12 Rules for Mastering Employee Coaching and Creating a Productive Team

To be an effective coach, it's important to understand the strengths and weaknesses of each individual on your team. Make a concerted effort to get to know each of your employees on a deeper level. Learn about their strengths and weaknesses, what motivates them, and what challenges them. Along with formal personality tests, consider having each member of your team perform periodic self-evaluations and use the results to ensure that you're using each employee as effectively as possible.

Let your employees know that they can come to you with questions or concerns. Use individual sessions to understand the challenges they are facing and to come up with a plan together. Ask good questions; great questions lead to great answers and great answers lead to great conversations. As a manager or leader, it's critical that you develop strong relationships with your employees.

This will help you determine if your employees are curious, have the capacity to perform and improve, and have a positive attitude. Take a positive approach. You should always try to maintain a positive outlook on things, even in difficult situations. A positive attitude to situations will help both you and the person you're training to respond and react in a way that encourages positive change. Evaluate your employees' progress and provide feedback. You'll notice that constant, regular feedback and communication are critical to empowering employees.

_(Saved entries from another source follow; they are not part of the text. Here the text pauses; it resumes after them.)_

Definition identify_connected (now : Z) (session : SessionContext) : IM unit :=
  match sc_remote_pubkey session with
  | None =>
      identify_act (IaDisconnect (sc_id session)) ;;
      modify (id_put_secio_enabled false)
  | Some key =>
      modify (λ s, id_put_remote_infos (<[sc_id session := mkRemoteInfo (from_public_key key) session now DEFAULT_TIMEOUT false]>
        (id_remote_infos s)) s) ;;
      local ← ask ic_local_listen_addrs;
      g ← gets id_global_ip_only;
      listen_addrs ← filter_addrs g MAX_ADDRS local;
      observed_addr ← observed_addr_of (sc_address session);
      identify ← ask ic_identify;
      identify_act (IaQuickSend (sc_id session) (identify_encode (mkIdentifyMessage listen_addrs observed_addr identify)))
  end.

Definition identify_disconnected (session : Z) : IM unit :=
  enabled ← gets id_secio_enabled;
  if enabled : bool then
    info ← remote_info session;
    modify (λ s, id_put_remote_infos (delete session (id_remote_infos s)) s)
  else mret tt.

(** [a.is_disconnect() || b.is_disconnect()]: the second only runs when the first continues. *)
Definition or_else (a b : IM MisbehaveResult) : IM MisbehaveResult :=
  r ← a; if is_disconnect r then mret r else b.

Definition identify_received (session : Z) (data : bytes) : IM unit :=
  enabled ← gets id_secio_enabled;
  if negb enabled then mret tt else
  match identify_decode data with
  | ROk (Some message) =>
      r ← or_else (check_duplicate session)
         (or_else (ask (ic_received_identify session (im_identify message)))
         (or_else (process_listens session (im_listen_addrs message))
                  (process_observed session (im_observed_addr message))));
      if is_disconnect r then identify_act (IaDisconnect session) else mret tt
  | ROk None =>
      info ← remote_info session;
      r ← ask (ic_misbehave (ri_peer_id info) InvalidData);
      if is_disconnect r then identify_act (IaDisconnect session) else mret tt
  | RErr _ | RPanic => panic
  end.

Fixpoint timeout_check (now : Z) (l : list (Z * RemoteInfo)) : IM unit :=
  match l with
  | [] => mret tt
  | (session_id, info) :: rest =>
      (if ri_has_received info && (ri_connected_at info + ri_timeout info <=? now) then
         r ← ask (ic_misbehave (ri_peer_id info) Timeout);
         if is_disconnect r then identify_act (IaDisconnect session_id) else mret tt
       else mret tt) ;;
      timeout_check now rest
  end.

Definition identify_notify (now : Z) : IM unit :=
  s ← gets (λ s, s);
  if id_secio_enabled s then timeout_check now (iter_map (id_remote_infos s)) else mret tt.

(** A callback of the handler; [context] gives the context of a session. *)
Definition identify_callback (context : Z → SessionContext) (now : Z) (c : Callback) : IM unit :=
  match c with
  | CbInit => identify_init
  | CbConnected session _ => identify_connected now (context session)
  | CbDisconnected session => identify_disconnected session
  | CbReceived session data => identify_received session data
  | CbNotify _ => identify_notify now
  end.

End Identify.

(** ** Properties *)

Section Proofs.
Context {C : Type} `{IC : IdentifyCallback C} `{VL : VarintLaws} `{TCL : TextCodecsLaws} `{PRM : Primitives} `{ML : MolNumberLaws} `{HOL : HashOrderLaws}.
Abbreviation IP := (@IdentifyProtocol C) (only parsing).
Abbreviation IM := (M IP Empty_set) (only parsing).

(** While the protocol is on, it knows the sessions [L]. *)
Definition knows (L : Z → Prop) (s : IP) : Prop :=
  id_secio_enabled s = true → ∀ id, L id → is_Some (id_remote_infos s !! id).

(** A step that returns and leaves the sessions and the switch alone. *)
Definition quiet_step {A} (c : IM A) : Prop := ∀ s, wp c (λ _ s',
  id_remote_infos s' = id_remote_infos s ∧ id_secio_enabled s' = id_secio_enabled s) s.

(** A step that returns while the protocol is on and keeps what is known. *)
Definition calm_step (L : Z → Prop) {A} (c : IM A) : Prop :=
  ∀ s, knows L s → id_secio_enabled s = true → wp c (λ _ s', knows L s' ∧ id_secio_enabled s' = true) s.

Lemma quiet_bind {A B} (c : IM A) (k : A → IM B) : quiet_step c → (∀ a, quiet_step (k a)) → quiet_step (c ≫= k).
Proof.
  intros Hc Hk s. apply wp_bind. eapply wp_mono; [by apply Hc|]. intros a s1 [H1 H2].
  eapply wp_mono; [by apply Hk|]. intros b s2 [H3 H4]. split; congruence.
Qed.

Lemma quiet_ret {A} (a : A) : quiet_step (mret a : IM A).
Proof. done. Qed.
Lemma quiet_gets {A} (f : IP → A) : quiet_step (gets f : IM A).
Proof. done. Qed.
Lemma quiet_act a : quiet_step (identify_act a : IM unit).
Proof. done. Qed.
Lemma quiet_ask {A} (f : C → C * A) : quiet_step (ask f : IM A).
Proof. intros s. unfold ask. wp_step. wp_step. destruct (f (id_callback s)) as [c a]. by wp_steps. Qed.
Lemma quiet_addr {A} (r : res MaError A) a : r = ROk a → quiet_step (or_addr_panic r : IM A).
Proof. by intros ->. Qed.
#[local] Hint Resolve quiet_ret quiet_gets quiet_act quiet_ask : quiet.
Ltac quiet_walk :=
  repeat first
    [ solve [eauto with quiet]
    | apply quiet_bind; [|intros]
    | match goal with |- quiet_step (match ?x with _ => _ end) => destruct x end ].

Lemma quiet_good_addr g addr : readable addr → quiet_step (good_addr g addr : IM bool).
Proof.
  intros [ps Hp]. unfold good_addr. destruct (multiaddr_to_socketaddr_total _ _ Hp) as [o Ho].
  apply quiet_bind; [by eapply quiet_addr|]. intros r. apply quiet_ret.
Qed.

Lemma quiet_filter_addrs g n l : Forall readable l → quiet_step (filter_addrs g n l : IM _).
Proof.
  intros Hl. revert n. induction Hl as [|a l Ha Hl IH]; intros [|n]; cbn [filter_addrs]; try apply quiet_ret.
  apply quiet_bind; [by apply quiet_good_addr|]. intros []; [|apply (IH (S n))]. apply quiet_bind; [apply IH|]. intros r. apply quiet_ret.
Qed.
#[local] Hint Resolve quiet_good_addr quiet_filter_addrs : quiet.

Lemma quiet_calm L {A} (c : IM A) : quiet_step c → calm_step L c.
Proof.
  intros Hc s Hs He. eapply wp_mono; [by apply Hc|]. intros a s' [H1 H2]. unfold knows. rewrite H1, H2. by split.
Qed.

Lemma calm_bind L {A B} (c : IM A) (k : A → IM B) : calm_step L c → (∀ a, calm_step L (k a)) → calm_step L (c ≫= k).
Proof. intros Hc Hk s Hs He. apply wp_bind. eapply wp_mono; [by apply Hc|]. intros a s' [H1 H2]. by apply Hk. Qed.

Lemma calm_info (L : Z → Prop) session : L session → calm_step L (remote_info session : IM RemoteInfo).
Proof.
  intros Hl s Hs He. unfold remote_info. wp_step. wp_step. destruct (Hs He session Hl) as [i Hi].
  by eapply wp_or_panic; [exact Hi|].
Qed.

#[local] Hint Resolve calm_info : calm.
#[local] Hint Extern 5 (calm_step _ _) => apply quiet_calm; solve [auto with quiet] : calm.
Ltac calm_walk :=
  repeat first
    [ solve [eauto with calm]
    | apply calm_bind; [|intros]
    | match goal with |- calm_step _ (match ?x with _ => _ end) => destruct x end ].

Lemma calm_duplicate (L : Z → Prop) session : L session → calm_step L (check_duplicate session : IM _).
Proof.
  intros Hl. unfold check_duplicate. apply calm_bind; [by apply calm_info|]. intros info.
  destruct (ri_has_received info); [auto with calm|]. apply calm_bind; [|auto with calm].
  intros s Hs He. apply wp_modify. split; [|done]. intros _ id Hid. cbn.
  destruct (decide (session = id)) as [->|Hne]; [rewrite lookup_insert_eq; eauto|]. rewrite lookup_insert_ne by done. by apply Hs.
Qed.

Lemma calm_listens (L : Z → Prop) session l : L session → Forall readable l → calm_step L (process_listens session l : IM _).
Proof. intros Hl Hr. unfold process_listens. calm_walk. Qed.

Lemma calm_observed (L : Z → Prop) session a : L session → readable a → calm_step L (process_observed session a : IM _).
Proof. intros Hl Hr. unfold process_observed. calm_walk. Qed.

Lemma calm_or_else L a b : calm_step L a → calm_step L b → calm_step L (or_else a b : IM _).
Proof. intros Ha Hb. unfold or_else. calm_walk. Qed.
#[local] Hint Resolve calm_duplicate calm_listens calm_observed calm_or_else : calm.
(* ===== verification/SupportProtocols.v ===== *)
(** * The protocols of the network ([connector/src/support_protocols.rs])

    Identifiers, names, versions and message sizes, and what the rest of the program relies on:
    that identifiers and names do not clash and that the version lists are sorted, so that the
    protocol selection finds the highest common version. *)

From Stdlib Require Import ZArith Lia Bool.
From Stdlib Require Import Strings.String.
From stdpp Require Import base list sorting.
From S2P Require Import Prelude Text Select.

Open Scope Z_scope.

Inductive SupportProtocols :=
| Ping | Discovery | Identify | Feeler | DisconnectMessage | Sync | Relay | RelayV2 | Time | Alert.

Definition protocol_id (p : SupportProtocols) : Z :=
  match p with
  | Ping => 0 | Discovery => 1 | Identify => 2 | Feeler => 3 | DisconnectMessage => 4
  | Sync => 100 | Relay => 101 | Time => 102 | RelayV2 => 103 | Alert => 110
  end.

Definition protocol_name (p : SupportProtocols) : bytes :=
  str match p with
  | Ping => "/ckb/ping"
  | Discovery => "/ckb/discovery"
  | Identify => "/ckb/identify"
  | Feeler => "/ckb/flr"
  | DisconnectMessage => "/ckb/disconnectmsg"
  | Sync => "/ckb/syn"
  | Relay => "/ckb/rel"
  | RelayV2 => "/ckb/relay"
  | Time => "/ckb/tim"
  | Alert => "/ckb/alt"
  end.

Definition support_versions (p : SupportProtocols) : list bytes :=
  map str match p with
  | Ping | Discovery | Identify | Feeler | DisconnectMessage => ["0.0.1"; "2"]%string
  | Sync | Time | Alert => ["1"; "2"]%string
  | Relay => ["1"]%string
  | RelayV2 => ["2"]%string
  end.

Definition protocol_max_frame_length (p : SupportProtocols) : Z :=
  match p with
  | Ping => 1024
  | Discovery => 512 * 1024
  | Identify => 2 * 1024
  | Feeler => 1024
  | DisconnectMessage => 1024
  | Sync => 2 * 1024 * 1024
  | Relay | RelayV2 => 4 * 1024 * 1024
  | Time => 1024
  | Alert => 128 * 1024
  end.

(** Identifiers and names tell the protocols apart. *)
Lemma protocols_distinct p q : protocol_id p = protocol_id q ∨ protocol_name p = protocol_name q → p = q.
Proof. destruct p, q; intros [H|H]; try reflexivity; vm_compute in H; discriminate. Qed.

(** The lists are in the order the selection assumes. *)
Lemma support_versions_sorted p : StronglySorted ole (support_versions p).
Proof. destruct p; repeat constructor; vm_compute; discriminate. Qed.

(** Two nodes of any releases whose lists are these agree on the highest common version. *)
Lemma support_versions_negotiate p q :
  best_common (support_versions p) (support_versions q)
    (select_version (support_versions p) (support_versions q)).
Proof. apply select_version_best; apply support_versions_sorted. Qed.
(** [connect] after the dial was sent: [elapsed k] and [shared k] are the time since the start and
    the shared state at turn [k]; between two turns the thread sleeps. [Some true] is [Ok],
    [Some false] the timeout, [None] that the turns did not suffice. *)
Fixpoint connect_loop (protocols : list Z) (node_addr : Multiaddr) (elapsed : nat → Z) (shared : nat → SharedState)
    (turns : nat) (k : nat) : option bool :=
  if elapsed k <=? 5000 then
    if connect_ready protocols node_addr (shared k) then Some true
    else match turns with
         | O => None
         | S n => connect_loop protocols node_addr elapsed shared n (S k)
         end
  else Some false.

Definition connect (accepted : bool) (protocols : list Z) (node_addr : Multiaddr) (elapsed : nat → Z)
    (shared : nat → SharedState) : option bool :=
  if accepted then connect_loop protocols node_addr elapsed shared 51 0 else Some false.

(** [send]: the task for the service, if the session is known. *)
Definition connector_send (session : IdentifySessionBy) (p : SupportProtocols) (data : bytes) (st : SharedState)
    : option (Z * Z * bytes) :=
  s ← get_session session st; Some (cx_id s, protocol_id p, data).

(** [recv] once a message is there: the oldest of the mailbox; [None] when the protocol is not
    open, [Some None] when it would wait. *)
Definition recv (session : IdentifySessionBy) (p : SupportProtocols) (st : SharedState) : option (option (bytes * SharedState)) :=
  '(s, mailbox) ← get_network_info session st;
  q ← mailbox !! protocol_id p;
  Some match q with
       | [] => None
       | m :: rest => Some (m, mkShared (<[cx_id s := (s, <[protocol_id p := rest]> mailbox)]> (session_manager st)) (peers_to_sessions st))
       end.

End Connector.

(** ** Properties *)

Section Proofs.
Context `{VL : VarintLaws} `{TCL : TextCodecsLaws} `{PRM : Primitives} `{LD : DelimitedCodec}.
Context (build_discovery_get_nodes : option Z → Z → Z → bytes).
Abbreviation NM := (M P2PNode Empty_set) (only parsing).

(** The names of networks can be read back. *)
Lemma legacy_roundtrip n : network_try_from (into_legacy_str n) = inr n.
Proof. destruct n; reflexivity. Qed.

(** *** The sessions a node knows *)

(** Steps that only ask something of the service. *)
Definition asks {A} (c : NM A) : Prop := ∀ n, pn_shared (c n).1 = pn_shared n.

Lemma asks_bind {A B} (c : NM A) (k : A → NM B) : asks c → (∀ a, asks (k a)) → asks (c ≫= k).
Proof.
  intros Hc Hk n. unfold mbind, M_bind. specialize (Hc n). destruct (c n) as [n' [a| |]]; cbn in *; [by rewrite Hk|done..].
Qed.

Lemma asks_dial_all l : asks (dial_all l : NM unit).
Proof. induction l as [|a l IH]; [done|]. by apply asks_bind. Qed.

Lemma asks_or_panic {A} (o : option A) : asks (or_panic o : NM A).
Proof. by destruct o. Qed.

Lemma asks_discovery open session version : asks (connected_discovery build_discovery_get_nodes open session version : NM unit).
Proof.
  unfold connected_discovery. apply asks_bind; [destruct (bool_decide _); [apply asks_or_panic|done]|]. intros d. by destruct open.
Qed.

(** A run of the node. The contexts of the sessions are [ctx], each under its own identifier; the
    service opens every session once ([seen] are those that were opened) and closes it once after
    that ([op] are those that are open). The callbacks of the protocols run in other tasks, so
    they come at any time: also before the session was entered, and after it was closed. A
    callback that panics leaves the shared state as it was then. *)
Context (ctx : Z → SharedState.SessionContext) (Hctx : ∀ i, cx_id (ctx i) = i).

Inductive node_run (t : CKBNetworkType) : gset Z → gset Z → P2PNode → Prop :=
| nd_new : node_run t ∅ ∅ (P2PNode_new t SharedState_new)
| nd_init seen op n : node_run t seen op n → node_run t seen op ((node_init : NM unit) n).1
| nd_open seen op n i : node_run t seen op n → i ∉ seen →
    node_run t ({[i]} ∪ seen) ({[i]} ∪ op) ((node_handle_event (SessionOpen (ctx i)) : NM unit) n).1
| nd_close seen op n i : node_run t seen op n → i ∈ op →
    node_run t seen (op ∖ {[i]}) ((node_handle_event (SessionClose (ctx i)) : NM unit) n).1
| nd_other seen op n : node_run t seen op n → node_run t seen op ((node_handle_event OtherEvent : NM unit) n).1
| nd_connected seen op n open i proto version : node_run t seen op n →
    node_run t seen op ((node_connected build_discovery_get_nodes open (ctx i) proto version : NM unit) n).1
| nd_disconnected seen op n i proto : node_run t seen op n →
    node_run t seen op ((node_disconnected (ctx i) proto : NM unit) n).1
| nd_received seen op n i proto data : node_run t seen op n →
    node_run t seen op ((node_received (ctx i) proto data : NM unit) n).1.

(** The session is found under the peer. *)
Definition made_to (op : gset Z) (p : bytes) (i : Z) : Prop :=
  i ∈ op ∧ cx_outbound (ctx i) = true ∧ session_peer from_public_key (ctx i) = Some p.

Record node_inv (seen op : gset Z) (st : SharedState) : Prop := {
  ni_ctx : ∀ i s mb, session_manager st !! i = Some (s, mb) → s = ctx i;
  ni_index : ∀ p i, i ∈ default [] (peers_to_sessions st !! p) ↔ made_to op p i;
  ni_held : ∀ i, i ∈ op → cx_outbound (ctx i) = true → is_Some (session_manager st !! i);
  ni_seen : op ⊆ seen;
}.
(** * discord-insights: the rotating API credential and the handler dispatch

    A shallow embedding of [src/utils/client.ts] (class [NucleusClient]) and
    of the part of [src/commands/summary.ts] the dispatcher needs, with the
    properties of the credential rotator ([authToken], [_isValidHash]), of
    the command dispatcher ([commandHandler]) and of the lifecycle
    subscriptions ([registerEvents], [eventCapture]).

    Strings are byte strings (the UTF-8 encoding Node hashes), numbers that
    the code uses as integers are [Z], the command table is a finite map from
    names, and what the code does to the outside world (logging, replies,
    calls of handlers) is returned as a list of effects. *)

From Stdlib Require Import ZArith List String Ascii Bool Lia DecimalString.
From stdpp Require Import base option list gmap strings.
Import ListNotations.

Local Open Scope Z_scope.
Local Open Scope string_scope.

(** ** SHA-256 (FIPS 180-4), as computed by
    [crypto.createHash("sha256").update(s).digest("hex")] *)

Module Sha256.

Definition w32 (x : Z) : Z := x mod 2 ^ 32.
Definition add32 (x y : Z) : Z := w32 (x + y).
Definition rotr (n x : Z) : Z := Z.lor (Z.shiftr x n) (w32 (Z.shiftl x (32 - n))).
Definition not32 (x : Z) : Z := Z.lxor x 0xffffffff.

Definition Ch (x y z : Z) : Z := Z.lxor (Z.land x y) (Z.land (not32 x) z).
Definition Maj (x y z : Z) : Z :=
  Z.lxor (Z.lxor (Z.land x y) (Z.land x z)) (Z.land y z).
Definition bsig0 (x : Z) : Z := Z.lxor (Z.lxor (rotr 2 x) (rotr 13 x)) (rotr 22 x).
Definition bsig1 (x : Z) : Z := Z.lxor (Z.lxor (rotr 6 x) (rotr 11 x)) (rotr 25 x).
Definition ssig0 (x : Z) : Z := Z.lxor (Z.lxor (rotr 7 x) (rotr 18 x)) (Z.shiftr x 3).
Definition ssig1 (x : Z) : Z := Z.lxor (Z.lxor (rotr 17 x) (rotr 19 x)) (Z.shiftr x 10).

(** The round constants are the first 32 bits of the fractional parts of
    the cube roots of the first 64 primes, the initial hash value those of
    the square roots of the first 8. *)
Definition primes : list Z :=
  [ 2; 3; 5; 7; 11; 13; 17; 19; 23; 29; 31; 37; 41; 43; 47; 53; 59; 61; 67; 71; 73;
    79; 83; 89; 97; 101; 103; 107; 109; 113; 127; 131; 137; 139; 149; 151; 157;
    163; 167; 173; 179; 181; 191; 193; 197; 199; 211; 223; 227; 229; 233; 239;
    241; 251; 257; 263; 269; 271; 277; 281; 283; 293; 307; 311 ].

(** The integer cube root, one bit at a time from bit [bits - 1] down. *)
Fixpoint cube_root (bits : nat) (n r : Z) : Z :=
  match bits with
  | O => r
  | S b =>
      let c := r + 2 ^ Z.of_nat b in
      if (c * c * c <=? n)%Z then cube_root b n c else cube_root b n r
  end.

Definition K : list Z := map (fun p => w32 (cube_root 36 (p * 2 ^ 96) 0)) primes.

(** The eight working words. *)
Record hstate : Set := mkH {
  ha : Z; hb : Z; hc : Z; hd : Z; he : Z; hf : Z; hg : Z; hh : Z }.

Definition frac_sqrt (p : Z) : Z := w32 (Z.sqrt (p * 2 ^ 64)).

Definition H0 : hstate :=
  mkH (frac_sqrt 2) (frac_sqrt 3) (frac_sqrt 5) (frac_sqrt 7)
      (frac_sqrt 11) (frac_sqrt 13) (frac_sqrt 17) (frac_sqrt 19).

(** Message padding: a 1 bit, zeros up to 56 mod 64 bytes, then the bit
    length as a 64-bit big-endian number. *)
Definition be_bytes (n : nat) (x : Z) : list Z :=
  map (fun i => (Z.shiftr x (8 * Z.of_nat i)) mod 256) (rev (seq 0 n)).

Definition pad (msg : list Z) : list Z :=
  let len := Z.of_nat (List.length msg) in
  msg ++ [0x80] ++ repeat 0 (Z.to_nat ((55 - len) mod 64)) ++ be_bytes 8 (8 * len).

Fixpoint be_words (bs : list Z) : list Z :=
  match bs with
  | b0 :: b1 :: b2 :: b3 :: rest =>
      (b0 * 2 ^ 24 + b1 * 2 ^ 16 + b2 * 2 ^ 8 + b3) :: be_words rest
  | _ => []
  end.

Fixpoint blocks (fuel : nat) (ws : list Z) : list (list Z) :=
  match fuel, ws with
  | S fuel', _ :: _ => firstn 16 ws :: blocks fuel' (skipn 16 ws)
  | _, _ => []
  end.

(** The message schedule, built newest word first: with [W t-1] at the head,
    [W t-2], [W t-7], [W t-15] and [W t-16] sit at positions 1, 6, 14, 15. *)
Fixpoint schedule (n : nat) (w : list Z) : list Z :=
  match n with
  | O => rev w
  | S n' =>
      let x := add32 (add32 (ssig1 (nth 1 w 0)) (nth 6 w 0))
                     (add32 (ssig0 (nth 14 w 0)) (nth 15 w 0)) in
      schedule n' (x :: w)
  end.

Definition round (s : hstate) (kw : Z * Z) : hstate :=
  let t1 := add32 (add32 (add32 (hh s) (bsig1 (he s))) (Ch (he s) (hf s) (hg s)))
                  (add32 (fst kw) (snd kw)) in
  let t2 := add32 (bsig0 (ha s)) (Maj (ha s) (hb s) (hc s)) in
  mkH (add32 t1 t2) (ha s) (hb s) (hc s) (add32 (hd s) t1) (he s) (hf s) (hg s).

Definition compress (s : hstate) (block : list Z) : hstate :=
  let w := schedule 48 (rev block) in
  let r := fold_left round (combine K w) s in
  mkH (add32 (ha s) (ha r)) (add32 (hb s) (hb r)) (add32 (hc s) (hc r))
      (add32 (hd s) (hd r)) (add32 (he s) (he r)) (add32 (hf s) (hf r))
      (add32 (hg s) (hg r)) (add32 (hh s) (hh r)).

Definition digest (msg : list Z) : hstate :=
  let ws := be_words (pad msg) in
  fold_left compress (blocks (List.length ws) ws) H0.

(** Lower-case hexadecimal, eight digits a word. *)
Definition hex_digit (x : Z) : ascii :=
  nth (Z.to_nat (x mod 16)) (list_ascii_of_string "0123456789abcdef") "0"%char.

Definition hex_word (x : Z) (k : string) : string :=
  String (hex_digit (Z.shiftr x 28)) (String (hex_digit (Z.shiftr x 24))
  (String (hex_digit (Z.shiftr x 20)) (String (hex_digit (Z.shiftr x 16))
  (String (hex_digit (Z.shiftr x 12)) (String (hex_digit (Z.shiftr x 8))
  (String (hex_digit (Z.shiftr x 4)) (String (hex_digit x) k))))))).

Definition hex_state (s : hstate) : string :=
  hex_word (ha s) (hex_word (hb s) (hex_word (hc s) (hex_word (hd s)
  (hex_word (he s) (hex_word (hf s) (hex_word (hg s) (hex_word (hh s) ""))))))).

Definition bytes_of_string (s : string) : list Z :=
  map (fun c => Z.of_N (N_of_ascii c)) (list_ascii_of_string s).

Definition sha256_hex (s : string) : string := hex_state (digest (bytes_of_string s)).

End Sha256.

(** ** Values of the host language *)

(** What the code makes the outside world see. *)
Inductive Effect : Type :=
| LogError (msg : string)               (* logs.error(msg) *)
| Invoke (name : string)                (* the callback registered as [name] is called *)
| EditReply (content : string)          (* interaction.editReply({ content }) *)
| FollowUp (content : string) (ephemeral : bool)
| UnhandledRejection (error : string).  (* a rejected promise nobody awaits or catches *)

(** [`${n}`] for an integer [n]: decimal digits, a leading [-] when negative. *)
Definition js_string_of_int (z : Z) : string := NilZero.string_of_int (Z.to_int z).

(** The [%] of the host language truncates towards zero: the result has the
    sign of the dividend. *)
Definition js_rem (a b : Z) : Z := Z.rem a b.

(** A string in a condition: only the empty string is falsy. *)
Definition truthy_string (s : string) : bool := negb (String.eqb s "").

(** An optional string in a condition: [undefined] is falsy too. *)
Definition truthy (s : option string) : bool :=
  match s with
  | Some s => truthy_string s
  | None => false
  end.

(** A [Date] as [authToken] observes it: the instant in milliseconds since
    the epoch and the calendar fields of the host's time zone. *)
Record Date : Set := mkDate {
  getTime : Z;
  getDate : Z;      (* day of the month, 1..31 *)
  getHours : Z;     (* 0..23 *)
  getMinutes : Z    (* 0..59 *)
}.

(** The [Date] of an instant on a host whose time zone is UTC (proleptic
    Gregorian calendar, days counted from 0000-03-01). *)
Definition utc_day_of_month (days : Z) : Z :=
  let doe := (days + 719468) mod 146097 in
  let yoe := (doe - doe / 1460 + doe / 36524 - doe / 146096) / 365 in
  let doy := doe - (365 * yoe + yoe / 4 - yoe / 100) in
  let mp := (5 * doy + 2) / 153 in
  doy - (153 * mp + 2) / 5 + 1.

Definition utcDate (ms : Z) : Date :=
  {| getTime := ms;
     getDate := utc_day_of_month (ms / 86400000);
     getHours := (ms / 3600000) mod 24;
     getMinutes := (ms / 60000) mod 60 |}.

(** ** The credential rotator *)

Module Rotator.

(** [authHash: { now: string; prev: string; expires: Date }]; of [expires]
    the code only uses the instant. *)
Record AuthHash : Set := mkAuthHash {
  now : string;
  prev : string;
  expires : Z
}.

(** [authToken] returns [boolean | typeof this.authHash]. *)
Inductive AuthResult : Set :=
| RBool (b : bool)
| RHash (h : AuthHash).

(** The value in a condition: an object is truthy. *)
Definition truthy_result (r : AuthResult) : bool :=
  match r with
  | RBool b => b
  | RHash _ => true
  end.

(** The constructor, run at instant [t0]:
    [this.authHash = { now: "", prev: "", expires: new Date() }]. *)
Definition initial (t0 : Z) : AuthHash := {| now := ""; prev := ""; expires := t0 |}.

Definition _isValidHash (h : AuthHash) (hash : string) : bool :=
  String.eqb hash (now h) || String.eqb hash (prev h).

(** [test ? this._isValidHash(test) : this.authHash] *)
Definition answer (h : AuthHash) (test : option string) : AuthResult :=
  match test with
  | Some t => if truthy_string t then RBool (_isValidHash h t) else RHash h
  | None => RHash h
  end.

Definition toHash (auth : string) (date : Date) : string :=
  auth ++ js_string_of_int (getDate date) ++ js_string_of_int (getHours date)
       ++ js_string_of_int (getMinutes date).

Definition previousMinute (auth : string) (date : Date) : string :=
  auth ++ js_string_of_int (getDate date) ++ js_string_of_int (getHours date)
       ++ js_string_of_int (js_rem (getMinutes date - 1) 60).

Definition missing_secret : string := "No auth token provided in environment".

This will encourage employees to think about what they need to do next, which will help them achieve their goals. If you see an employee struggling with a particular task or project, find out why they're struggling by having frequent conversations, giving them the opportunity to ask questions and get advice. When training your employees, you should offer solutions rather than problems, as this will help empower people and allow for greater productivity. Each person has different motivations, preferences and personalities, so if you ask questions that help you understand where their “why” comes from and what their preferred way of being is, then you can adapt your coaching conversations to match how they work best with the improvements that both of you are looking for. In addition, encourage your team to set their own goals and help them achieve them by guiding them through the process of setting SMART goals (specific, measurable, achievable, realistic and timely) or even SMART-ER goals. In addition to these benefits, training others is an effective method for reinforcing and transferring learning. To ensure that you use all your resources to better manage your team, consider developing a “toolkit” for employee training strategies. Coaching that works doesn't include micromanaging, being fussy, or ignoring employees as they complete their daily tasks and projects. By implementing effective coaching training, employers will be able to increase the effectiveness of managers and the benefits of effective training.

While things like encouraging transparency can help establish this trust, you can also have an open-door policy; be clear, friendly and non-judgmental at every training meeting; and strive to show your employees that you care about them, that you consider them valuable members of the team, and that you have a strong interest in them and in their success. A fundamental part of being able to empower employees to achieve better performance is training them so that they can show more initiative at work. As one of the most critical aspects of employee coaching, feedback has the power to make or break the team's success. Training employees is about increasing their confidence and showing them how they can be better at what they do in the future. Guiding open-ended questions lead to more detailed and thoughtful answers, leading to more productive coaching conversations. Effective coaching involves listening carefully, focusing on the big picture instead of focusing on detail-oriented points, and engaging employees in effective self-management. During meetings and individual sessions with employees, ask how you can improve your coaching role to help your employees achieve the performance and behavioral goals that you have set together.